I was blogging for a small invisible audience that I kept track of with feed reader numbers and even though I received no feedback, perhaps that was feedback enough. It didn't matter in the beginning, but when I spent time reading other blogs and seeing the many comments left for others, it started to bother me that I wasn't receiving any. I wanted to do more things to show how happy and full and creative my life was, but I don't have time to take photos of me and L crafting and playing outside in beautiful places. (I still don't know who takes all of these stunning photos on other blogs when it seems to be just mom and kids.) I'm really reading books all day (the same one over and over) and avoiding blocks on the floor and doing dishes and being pulled towards hallways and crevices that intrigue L which he must show me. I don't bake delicious things every day in my well-lit spotless kitchen (I wish), nor do I even get out of my pajamas often enough to think about styling myself. I wear pretty much the same things over and over again and my hair is just washed and left to dry by itself. This doesn't mean I don't take care of myself, but other more important things seem to come up and I don't mind.

It just seems so silly to be caught up in this made up world of perfection. It really does not matter that only a few people (who I actually know in real life) reply, because it makes sense. They care about me and what I write about my life and family; for everyone else, this makes complete sense and I completely agree, now that I've given up that envy of others. I don't want it to feel forced anymore. I was never dishonest about what I did and what I shared on here, but the heart behind it was to show and get attention, some sort of acknowledgment that, "yes you are living a great life." How silly.
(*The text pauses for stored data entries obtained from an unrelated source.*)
(** No session without a transmitter, and no transmitter without the
    capability and a session. *)
Definition hello_session (supported : list bytes) (state : bytes) (session : Z) : Prop :=
  state = literal "disarmed" /\ session = 0
  \/ (state = literal "usb_tx" \/ state = literal "web_tx") /\ session <> 0 /\ literal "serial" ∈ supported.

Definition hello_start : hello_state :=
  {| serial_disarmed := false; has_serial_capability := false; serial_session_id := 0 |}.

Definition hello_end (supported : list bytes) (state : bytes) (session : Z) : hello_state :=
  {| serial_disarmed := is_string state "disarmed"; has_serial_capability := bool_decide (literal "serial" ∈ supported);
     serial_session_id := session |}.

Definition hello_known (state : bytes) : bool :=
  is_string state "disarmed" || is_string state "usb_tx" || is_string state "web_tx".

Lemma hello_end_spec supported state session : hello_known state = true ->
  (let s := hello_end supported state session in
   if serial_disarmed s then serial_session_id s =? 0
   else negb (serial_session_id s =? 0) && has_serial_capability s) = true
  <-> hello_session supported state session.
Proof.
  unfold hello_known, hello_session, hello_end, is_string. cbn. intros H.
  destruct (bool_decide (state = literal "disarmed")) eqn:E1; bool_prop; subst.
  - rewrite Z.eqb_eq. split; [auto|]. intros [[_ ?]|([H'|H'] & _)]; [done|vm_compute in H'; done..].
  - simpl in H. rewrite andb_true_iff, negb_true_iff, Z.eqb_neq, bool_decide_eq_true.
    apply orb_true_iff in H as [H|H]; bool_prop; subst; split; try tauto; intros [[? _]|(_ & ?)]; done.
Qed.

Lemma hello_values device_id fs s :
  accept_all (accept := hello_accept device_id) 0 hello_start fs = Some (255, s) ->
  exists version supported state session,
    fs ≡ₚ hello_fields (c_string device_id) version supported state session
    /\ safe_version version = true /\ capabilities_listed supported /\ hello_known state = true
    /\ s = hello_end supported state session.
Proof.
  intros H. apply accept_all_canonical in H as (fs' & Hp & Ek & Ha). setoid_rewrite Hp. clear Hp fs.
  change (marked hello_table 255) with (fst <$> hello_fields [] [] [] [] 0) in Ek.
  cbn [hello_fields fmap list_fmap fst text_field number_field] in Ek. name_fields Ek.
  accept_fields Ha. injection Ha as <-. names. bool_prop. subst.
  lazymatch goal with
  | |- context [[_; _; _; (_, VString ?v); _; (_, VStrings ?l); (_, VString ?st); (_, VNumber ?n)]] => exists v, l, st, n
  end.
  split; [reflexivity|]. by split_and!.
Qed.

Lemma hello_values_accepted device_id version supported state session :
  safe_device_id device_id = true -> safe_version version = true -> capabilities_listed supported ->
  hello_known state = true ->
  accept_all (accept := hello_accept device_id) 0 hello_start
    (hello_fields (c_string device_id) version supported state session)
  = Some (255, hello_end supported state session).
Proof.
  intros Hi Hv Hc Hs. apply (bool_decide_eq_true_2 _) in Hc. unfold hello_known in Hs.
  assert (safe_device_id (c_string device_id) && bool_decide (c_string device_id = c_string device_id) = true) as Hi'.
  { rewrite bool_decide_eq_true_2 by done. unfold safe_device_id in *. by rewrite c_string_idem, Hi. }
  unfold hello_fields. clear Hi. by accept_known hello_accept.
Qed.

(** C21: A hello is accepted exactly when the device that was authenticated sent
    it: its members are, in any order, the type, the version, this
    identifier, a firmware version, the board, capabilities without
    repetition, and a serial state that has a session exactly when it has a
    transmitter, which needs the serial capability. *)
Theorem hello_validation_is_exact message device_id :
  deck_device_protocol_validate_hello message device_id = true
  <-> safe_device_id device_id = true
      /\ exists version supported state session,
           safe_version version = true /\ capabilities_listed supported /\ hello_session supported state session
           /\ exists fs, fs ≡ₚ hello_fields (c_string device_id) version supported state session
                /\ message_text fs message.
Proof.
  unfold deck_device_protocol_validate_hello. fold hello_start.
  destruct (safe_device_id device_id) eqn:Hi; cbn [negb]; [|split; [done|by intros [? _]]]. split.
  - intros H. split; [done|]. destruct (parse_object _ _ _) as [[[mask s] rest]|] eqn:Hp; [|done].
    apply andb_true_iff in H as [H Hs]. bool_prop. subst mask.
    apply parse_message_sound in Hp as (fs & Hm & Ha); [|done].
    apply hello_values in Ha as (version & supported & state & session & Hf & Hv & Hc & Hk & ->).
    exists version, supported, state, session. split; [done|]. split; [done|]. split; [|eauto].
    by apply hello_end_spec.
  - intros (_ & version & supported & state & session & Hv & Hc & Hs & fs & Hf & Hm). symmetry in Hf.
    assert (hello_known state = true) as Hk
      by (destruct Hs as [[-> _]|[[-> | ->] _]]; reflexivity).
    pose proof (hello_values_accepted device_id version supported state session Hi Hv Hc Hk) as Ha.
    apply (accept_all_perm _ _ _ _ _ Hf) in Ha.
    destruct (parse_message_complete _ _ _ _ _ Hm Ha) as (rest & -> & Hr). rewrite Hr. simpl andb.
    by apply (hello_end_spec supported state session Hk).
Qed.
I like spending my evenings reading or catching up on dramas with Tare or just being still. I don't have time for blogging right now and it feels nice to step away and enjoy memories for myself. (Path and Instagram are exceptions! ;) I want to be more honest about how imperfect I am so I write this holding back the urge to edit myself. I'm being honest about how I've felt and it is a little embarrassing to bare. I am so used to editing my words because I thought no one would want to read it but this time I want this on record.
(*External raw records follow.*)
(** ** Witnesses *)

Definition sample_window : deck_ai_snapshot_quota_projection_t :=
  {| name := literal "5h"; has_used_basis_points := true; used_basis_points := 2500;
     has_remaining_basis_points := true; remaining_basis_points := 7500; has_window_minutes := true;
     window_minutes := 300; has_resets_at := false; resets_at_unix_ms := 0 |}.

Definition sample_codex : deck_ai_snapshot_codex_projection_t :=
  {| has_timezone := true; timezone := literal "Asia/Shanghai"; provider_present := true;
     provider_display_name := literal "Codex"; provider_status := DECK_AI_SNAPSHOT_PROVIDER_OK;
     provider_confidence := DECK_AI_SNAPSHOT_CONFIDENCE_VERIFIED; has_provider_updated_at := false;
     provider_updated_at_unix_ms := 0; windows := [sample_window]; has_total_tokens := true;
     total_tokens := 1234567; codex_session_count := 0; featured_session := no_session |}.

Definition sample_page (state : deck_ai_page_snapshot_state_t) : deck_ai_page_view_model_t :=
  {| active := true; rtc_available := false; rtc_hour := 0; rtc_minute := 0; temperature_available := true;
     calibrated_temperature_tenths_c := -25; wifi_state := DECK_AI_PAGE_WIFI_CONNECTED; wifi_signal_bars := 3;
     companion_state := DECK_AI_PAGE_COMPANION_ONLINE; snapshot_state := state; trusted_utc_ms := 1786624496000;
     codex := sample_codex; pages := no_pages; selected_provider := 0; configuration_hint := false |}.

Definition lines_of (ls : list bytes) : bytes :=
  match ls with [] => [] | l :: ls => l ++ flat_map (fun l => newline ++ l) ls end.

Lemma ai_pages_fit_and_are_disarmed_witness :
  let m := sample_page DECK_AI_PAGE_SNAPSHOT_FRESH in
  let t := lines_of [literal "20:34  -2.5C  WIFI 3/4  AGENT ON"; kDivider; literal "CODEX  VERIFIED";
                     literal "5H      [########--] R75% 5h00m"; literal "TOKEN 1.2M"; kDivider;
                     literal "NO CODEX SESSION"; literal "TX DISARMED"] in
  deck_ai_page_view_model_format m 1024 = Some t
  /\ (List.length t < 1024)%nat /\ (S (count_lines t) <= DECK_AI_PAGE_MAX_LINES)%nat /\ plain t
  /\ exists before, t = before ++ literal "TX DISARMED".
Proof.
  intros m t. assert (deck_ai_page_view_model_format m 1024 = Some t) as Ht by (vm_compute; reflexivity).
  split; [exact Ht|]. apply (ai_pages_fit_and_are_disarmed m 1024 t); [|exact Ht].
  split; try (vm_compute; split; discriminate); [|constructor].
  split; try (vm_compute; split; discriminate). constructor; [|constructor]. split; vm_compute; split; discriminate.
Defined.

Lemma unavailable_pages_show_no_data_witness :
  let m := sample_page DECK_AI_PAGE_SNAPSHOT_UNAVAILABLE in
  deck_ai_page_view_model_format m 1024 = deck_ai_page_view_model_format (without_data m) 1024.
Proof. intros m. apply (unavailable_pages_show_no_data m 1024); [reflexivity|]. apply Nat.leb_le. reflexivity. Defined.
Readings that convicted and made me reflect on myself...
The Fight of My Life
The Disease Called Perfection
When You Want to be Known

My absence from this place is giving me time to reflect and gather myself, invest in growing my relationships, and not wanting to be and editing myself to appear perfect for someone else to see. I'm working on me as God created me to be which is hard, but easier knowing He loves me as I am. I'm not writing off for good... simply refreshing my purpose and intentions in sharing.

6 comments:

cat said...

haha from the thumbnails i thought that you had gotten a piercing :)  i had similar thoughts/feelings too. like the whole OMG I WANNA BE A SUPER BLOGGER TOO AND HAVE ALL THIS ATTN ON ME! ...but after much self reflection, i'm a very private person anyways. haha. i like reading your blogs though and if it means anything i only come onto blogger to see your posts!!! (and start on some of mine and never finish. haha)

sandy a la mode said...

hi sweetie!! i love following your blog and life and all the little updates on your little guy!! i definitely think it's important to blog for yourself and not get caught up in the numbers (although sometimes that can be difficult)! i really love your blog and photos and everything so if anything.. keep blogging for me! ;)

Stephanie said...

Since you haven't posted in awhile, and I do follow your blog, just wanted to say I have enjoyed reading it.  I started following your blog probably about a year ago.  You're similar in age to me (I'm 25) with some similar interests (crafts!), so it's been fun following along with where you are in life.  Definitely blog for yourself, but just wanted to let you know I really have enjoyed reading all of your posts and seeing your family grow.

Daycia Harley said...

I know I may not comment much, however I love reading your blog posts. I am happy you are taking time to yourself and catching up on your personal life. Stay strong, lovely!

Sherry said...

I miss your blog. How are you and your family doing?

Jennylou Raya said...

thank you for this post.  it's been almost a year since i have dropped by... you have spoken exactly my thoughts on mom-blogging.  it was for family then i got all caught up in the amazing beautiful mom blogs and started thinking "why can't i do that and that perfectly too?!"... and i tried.. and my kids are pleading to be held while i get things just right.. so i laid off of it. i am getting back to it but very low key indeed and may the perfectionism stay away.